■ Records provided ■
────────
(* ===== verification/GraphDocker.v ===== *)
(** * Docker nodes: [graph_docker.go] *)
From S2P Require Import Prelude Sha256 GoValue GoStrings IR HostIR Graph GraphHelpers GraphSystemd.

Definition dockerOfficialRepositoryName : string := "docker-official".
Definition dockerOfficialKeyPath : string := "/etc/apt/keyrings/docker.asc".
Definition dockerOfficialPackages : list string :=
  ["docker-ce"; "docker-ce-cli"; "containerd.io"; "docker-buildx-plugin"; "docker-compose-plugin"].
Definition dockerConflictPackages : list string :=
  ["docker.io"; "docker-doc"; "docker-compose"; "podman-docker"; "containerd"; "runc"].

Definition DockerOfficialRepositoryURL : string := "https://download.docker.com/linux/debian".
Definition DockerOfficialGPGURL : string := "https://download.docker.com/linux/debian/gpg".
Definition DockerOfficialUbuntuRepositoryURL : string := "https://download.docker.com/linux/ubuntu".
Definition DockerOfficialUbuntuGPGURL : string := "https://download.docker.com/linux/ubuntu/gpg".
Definition DockerOfficialGPGSHA256 : string :=
  "1500c1f56fa9e26b9b8f42452a553675796ade0807cdce11975eb98170b3a570".

Record dockerEngineGraph := {
  dg_Nodes : list Node;
  dg_Operations : list Operation;
  dg_RepositoryTriggers : list string;
  dg_PackageAddresses : list string;
  dg_ServiceAddress : string;
  dg_DaemonFileAddress : string;
  dg_ComposeValidateAddresses : gmap string string;
}.
Definition no_docker : dockerEngineGraph :=
  {| dg_Nodes := []; dg_Operations := []; dg_RepositoryTriggers := []; dg_PackageAddresses := [];
     dg_ServiceAddress := ""; dg_DaemonFileAddress := ""; dg_ComposeValidateAddresses := ∅ |}.

(** ** The official repository and its packages *)

Definition docker_repository_urls (host : HostSpec) : result compile_error (string * string) :=
  let distribution := PlatformDistribution host in
  if decide (distribution = "" \/ distribution = "debian")
  then Ok (DockerOfficialRepositoryURL, DockerOfficialGPGURL)
  else if decide (distribution = "ubuntu")
  then Ok (DockerOfficialUbuntuRepositoryURL, DockerOfficialUbuntuGPGURL)
  else Err (DockerDistribution (h_Source host) distribution).

(** The nodes of the official source: signing key, repository, conflicting
    packages, packages. *)
Definition docker_official (host : HostSpec) (docker : DockerSpec)
    (repositoryAddresses : gmap string string) : result compile_error dockerEngineGraph :=
  let src := h_Source host in let name := h_Name host in let p := dk_Package docker in
  let prefix := "host." +:+ name in
  let distribution := PlatformDistribution host in
  _ ← guard_or (negb (bool_decide (distribution = "") && nonempty (PlatformVersion host)))
        (DockerDistributionMissing src name);
  _ ← guard_or (negb (bool_decide (distribution = "ubuntu") && bool_decide (PlatformVersion host = "")))
        (DockerUbuntuVersionMissing src name);
  let architecture := PlatformArchitecture host in
  _ ← guard_or (nonempty architecture) (DockerArchitectureMissing src name);
  let codename := PlatformCodename host in
  _ ← guard_or (nonempty codename) (DockerCodenameMissing src name);
  '(officialRepositoryURL, officialGPGURL) ← docker_repository_urls host;
  _ ← guard_or (bool_decide (apt_Repositories (h_APT host) !! dockerOfficialRepositoryName = None))
        (DockerRepositoryConflict src dockerOfficialRepositoryName);
  _ ← guard_or (bool_decide (repositoryAddresses !! dockerOfficialRepositoryName = None))
        (DockerRepositoryConflict src dockerOfficialRepositoryName);
  let keyAddress := keyed prefix ".docker.apt.signing_key" dockerOfficialRepositoryName in
  let repositoryAddress := keyed prefix ".docker.apt.repository" dockerOfficialRepositoryName in
  let sourcePath := aptRepositorySourcePath dockerOfficialRepositoryName in
  let repositoryURL := if dp_RepositoryURLSet p then dp_RepositoryURL p else officialRepositoryURL in
  let gpgURL := if dp_GPGURLSet p then dp_GPGURL p else officialGPGURL in
  let gpgSHA256 :=
    if bool_decide (dp_GPGSHA256 p = "")
       && bool_decide (gpgURL = DockerOfficialGPGURL \/ gpgURL = DockerOfficialUbuntuGPGURL)
    then DockerOfficialGPGSHA256 else dp_GPGSHA256 p in
  let keyDesired := attrs [("name", GStr dockerOfficialRepositoryName); ("path", GStr dockerOfficialKeyPath);
                           ("owner", GStr "root"); ("group", GStr "root"); ("mode", GStr "0644");
                           ("ensure", GStr "present"); ("url", GStr gpgURL)] in
  let keyDesired := set_if (nonempty gpgSHA256) "sha256" (GStr gpgSHA256) keyDesired in
  let repositorySpec :=
    {| ar_Name := dockerOfficialRepositoryName; ar_URIs := [repositoryURL]; ar_Suites := [codename];
       ar_Components := [dp_Channel p]; ar_Architectures := [architecture];
       ar_SigningKey := Some {| ak_URL := ""; ak_Content := ""; ak_SHA256 := ""; ak_Path := dockerOfficialKeyPath;
                                ak_Sensitive := false; ak_Source := no_source |};
       ar_Ensure := "present"; ar_Lifecycle := None; ar_Source := no_source |} in
  let repositoryDesired := attrs [("name", GStr dockerOfficialRepositoryName); ("path", GStr sourcePath);
                                  ("owner", GStr "root"); ("group", GStr "root"); ("mode", GStr "0644");
                                  ("ensure", GStr "present");
                                  ("content", GStr (aptRepositorySourceContent repositorySpec))] in
  let conflictAddress := prefix +:+ ".docker.package_conflicts" in
  let conflictDesired := attrs [("packages", GStrs dockerConflictPackages);
                                ("remove_conflicts", GStr (dp_RemoveConflicts p)); ("ensure", GStr "absent")] in
  let package_node pkg :=
    let desired := attrs [("name", GStr pkg); ("ensure", GStr "present");
                          ("repositories", GStrs [dockerOfficialRepositoryName])] in
    make_node name (keyed prefix ".docker.package" pkg) "package" ("install docker package " +:+ pkg)
      (dp_SourceRef p) None desired [repositoryAddress; conflictAddress] "package"
      ("package." +:+ providerName [name; "docker"; pkg]) desired in
  Ok {| dg_Nodes :=
          [ make_node name keyAddress "apt_signing_key" "manage docker official apt signing key" (dp_SourceRef p)
              None keyDesired [] "apt_signing_key"
              ("apt_signing_key." +:+ providerName [name; dockerOfficialRepositoryName]) keyDesired;
            make_node name repositoryAddress "file" "manage docker official apt repository" (dp_SourceRef p)
              None repositoryDesired [keyAddress] "file" ("file." +:+ providerName [name; sourcePath])
              repositoryDesired;
            make_node name conflictAddress "docker_package_conflicts" "remove docker conflict packages"
              (dp_SourceRef p) None conflictDesired [] "docker_package_conflicts"
              ("docker_package_conflicts." +:+ providerName [name; "docker"]) conflictDesired ]
          ++ (package_node <$> dockerOfficialPackages);
        dg_Operations := [];
        dg_RepositoryTriggers := [keyAddress; repositoryAddress];
        dg_PackageAddresses := keyed prefix ".docker.package" <$> dockerOfficialPackages;
        dg_ServiceAddress := ""; dg_DaemonFileAddress := ""; dg_ComposeValidateAddresses := ∅ |}.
────────
■ Your task ■
Nothing in the records may be left out; reproduce them exactly.

■ Finished task ■
(* ===== verification/GraphDocker.v ===== *)
(** * Docker nodes: [graph_docker.go] *)
From S2P Require Import Prelude Sha256 GoValue GoStrings IR HostIR Graph GraphHelpers GraphSystemd.

Definition dockerOfficialRepositoryName : string := "docker-official".
Definition dockerOfficialKeyPath : string := "/etc/apt/keyrings/docker.asc".
Definition dockerOfficialPackages : list string :=
  ["docker-ce"; "docker-ce-cli"; "containerd.io"; "docker-buildx-plugin"; "docker-compose-plugin"].
Definition dockerConflictPackages : list string :=
  ["docker.io"; "docker-doc"; "docker-compose"; "podman-docker"; "containerd"; "runc"].

Definition DockerOfficialRepositoryURL : string := "https://download.docker.com/linux/debian".
Definition DockerOfficialGPGURL : string := "https://download.docker.com/linux/debian/gpg".
Definition DockerOfficialUbuntuRepositoryURL : string := "https://download.docker.com/linux/ubuntu".
Definition DockerOfficialUbuntuGPGURL : string := "https://download.docker.com/linux/ubuntu/gpg".
Definition DockerOfficialGPGSHA256 : string :=
  "1500c1f56fa9e26b9b8f42452a553675796ade0807cdce11975eb98170b3a570".

Record dockerEngineGraph := {
  dg_Nodes : list Node;
  dg_Operations : list Operation;
  dg_RepositoryTriggers : list string;
  dg_PackageAddresses : list string;
  dg_ServiceAddress : string;
  dg_DaemonFileAddress : string;
  dg_ComposeValidateAddresses : gmap string string;
}.
Definition no_docker : dockerEngineGraph :=
  {| dg_Nodes := []; dg_Operations := []; dg_RepositoryTriggers := []; dg_PackageAddresses := [];
     dg_ServiceAddress := ""; dg_DaemonFileAddress := ""; dg_ComposeValidateAddresses := ∅ |}.

(** ** The official repository and its packages *)

Definition docker_repository_urls (host : HostSpec) : result compile_error (string * string) :=
  let distribution := PlatformDistribution host in
  if decide (distribution = "" \/ distribution = "debian")
  then Ok (DockerOfficialRepositoryURL, DockerOfficialGPGURL)
  else if decide (distribution = "ubuntu")
  then Ok (DockerOfficialUbuntuRepositoryURL, DockerOfficialUbuntuGPGURL)
  else Err (DockerDistribution (h_Source host) distribution).

(** The nodes of the official source: signing key, repository, conflicting
    packages, packages. *)
Definition docker_official (host : HostSpec) (docker : DockerSpec)
    (repositoryAddresses : gmap string string) : result compile_error dockerEngineGraph :=
  let src := h_Source host in let name := h_Name host in let p := dk_Package docker in
  let prefix := "host." +:+ name in
  let distribution := PlatformDistribution host in
  _ ← guard_or (negb (bool_decide (distribution = "") && nonempty (PlatformVersion host)))
        (DockerDistributionMissing src name);
  _ ← guard_or (negb (bool_decide (distribution = "ubuntu") && bool_decide (PlatformVersion host = "")))
        (DockerUbuntuVersionMissing src name);
  let architecture := PlatformArchitecture host in
  _ ← guard_or (nonempty architecture) (DockerArchitectureMissing src name);
  let codename := PlatformCodename host in
  _ ← guard_or (nonempty codename) (DockerCodenameMissing src name);
  '(officialRepositoryURL, officialGPGURL) ← docker_repository_urls host;
  _ ← guard_or (bool_decide (apt_Repositories (h_APT host) !! dockerOfficialRepositoryName = None))
        (DockerRepositoryConflict src dockerOfficialRepositoryName);
  _ ← guard_or (bool_decide (repositoryAddresses !! dockerOfficialRepositoryName = None))
        (DockerRepositoryConflict src dockerOfficialRepositoryName);
  let keyAddress := keyed prefix ".docker.apt.signing_key" dockerOfficialRepositoryName in
  let repositoryAddress := keyed prefix ".docker.apt.repository" dockerOfficialRepositoryName in
  let sourcePath := aptRepositorySourcePath dockerOfficialRepositoryName in
  let repositoryURL := if dp_RepositoryURLSet p then dp_RepositoryURL p else officialRepositoryURL in
  let gpgURL := if dp_GPGURLSet p then dp_GPGURL p else officialGPGURL in
  let gpgSHA256 :=
    if bool_decide (dp_GPGSHA256 p = "")
       && bool_decide (gpgURL = DockerOfficialGPGURL \/ gpgURL = DockerOfficialUbuntuGPGURL)
    then DockerOfficialGPGSHA256 else dp_GPGSHA256 p in
  let keyDesired := attrs [("name", GStr dockerOfficialRepositoryName); ("path", GStr dockerOfficialKeyPath);
                           ("owner", GStr "root"); ("group", GStr "root"); ("mode", GStr "0644");
                           ("ensure", GStr "present"); ("url", GStr gpgURL)] in
  let keyDesired := set_if (nonempty gpgSHA256) "sha256" (GStr gpgSHA256) keyDesired in
  let repositorySpec :=
    {| ar_Name := dockerOfficialRepositoryName; ar_URIs := [repositoryURL]; ar_Suites := [codename];
       ar_Components := [dp_Channel p]; ar_Architectures := [architecture];
       ar_SigningKey := Some {| ak_URL := ""; ak_Content := ""; ak_SHA256 := ""; ak_Path := dockerOfficialKeyPath;
                                ak_Sensitive := false; ak_Source := no_source |};
       ar_Ensure := "present"; ar_Lifecycle := None; ar_Source := no_source |} in
  let repositoryDesired := attrs [("name", GStr dockerOfficialRepositoryName); ("path", GStr sourcePath);
                                  ("owner", GStr "root"); ("group", GStr "root"); ("mode", GStr "0644");
                                  ("ensure", GStr "present");
                                  ("content", GStr (aptRepositorySourceContent repositorySpec))] in
  let conflictAddress := prefix +:+ ".docker.package_conflicts" in
  let conflictDesired := attrs [("packages", GStrs dockerConflictPackages);
                                ("remove_conflicts", GStr (dp_RemoveConflicts p)); ("ensure", GStr "absent")] in
  let package_node pkg :=
    let desired := attrs [("name", GStr pkg); ("ensure", GStr "present");
                          ("repositories", GStrs [dockerOfficialRepositoryName])] in
    make_node name (keyed prefix ".docker.package" pkg) "package" ("install docker package " +:+ pkg)
      (dp_SourceRef p) None desired [repositoryAddress; conflictAddress] "package"
      ("package." +:+ providerName [name; "docker"; pkg]) desired in
  Ok {| dg_Nodes :=
          [ make_node name keyAddress "apt_signing_key" "manage docker official apt signing key" (dp_SourceRef p)
              None keyDesired [] "apt_signing_key"
              ("apt_signing_key." +:+ providerName [name; dockerOfficialRepositoryName]) keyDesired;
            make_node name repositoryAddress "file" "manage docker official apt repository" (dp_SourceRef p)
              None repositoryDesired [keyAddress] "file" ("file." +:+ providerName [name; sourcePath])
              repositoryDesired;
            make_node name conflictAddress "docker_package_conflicts" "remove docker conflict packages"
              (dp_SourceRef p) None conflictDesired [] "docker_package_conflicts"
              ("docker_package_conflicts." +:+ providerName [name; "docker"]) conflictDesired ]
          ++ (package_node <$> dockerOfficialPackages);
        dg_Operations := [];
        dg_RepositoryTriggers := [keyAddress; repositoryAddress];
        dg_PackageAddresses := keyed prefix ".docker.package" <$> dockerOfficialPackages;
        dg_ServiceAddress := ""; dg_DaemonFileAddress := ""; dg_ComposeValidateAddresses := ∅ |}.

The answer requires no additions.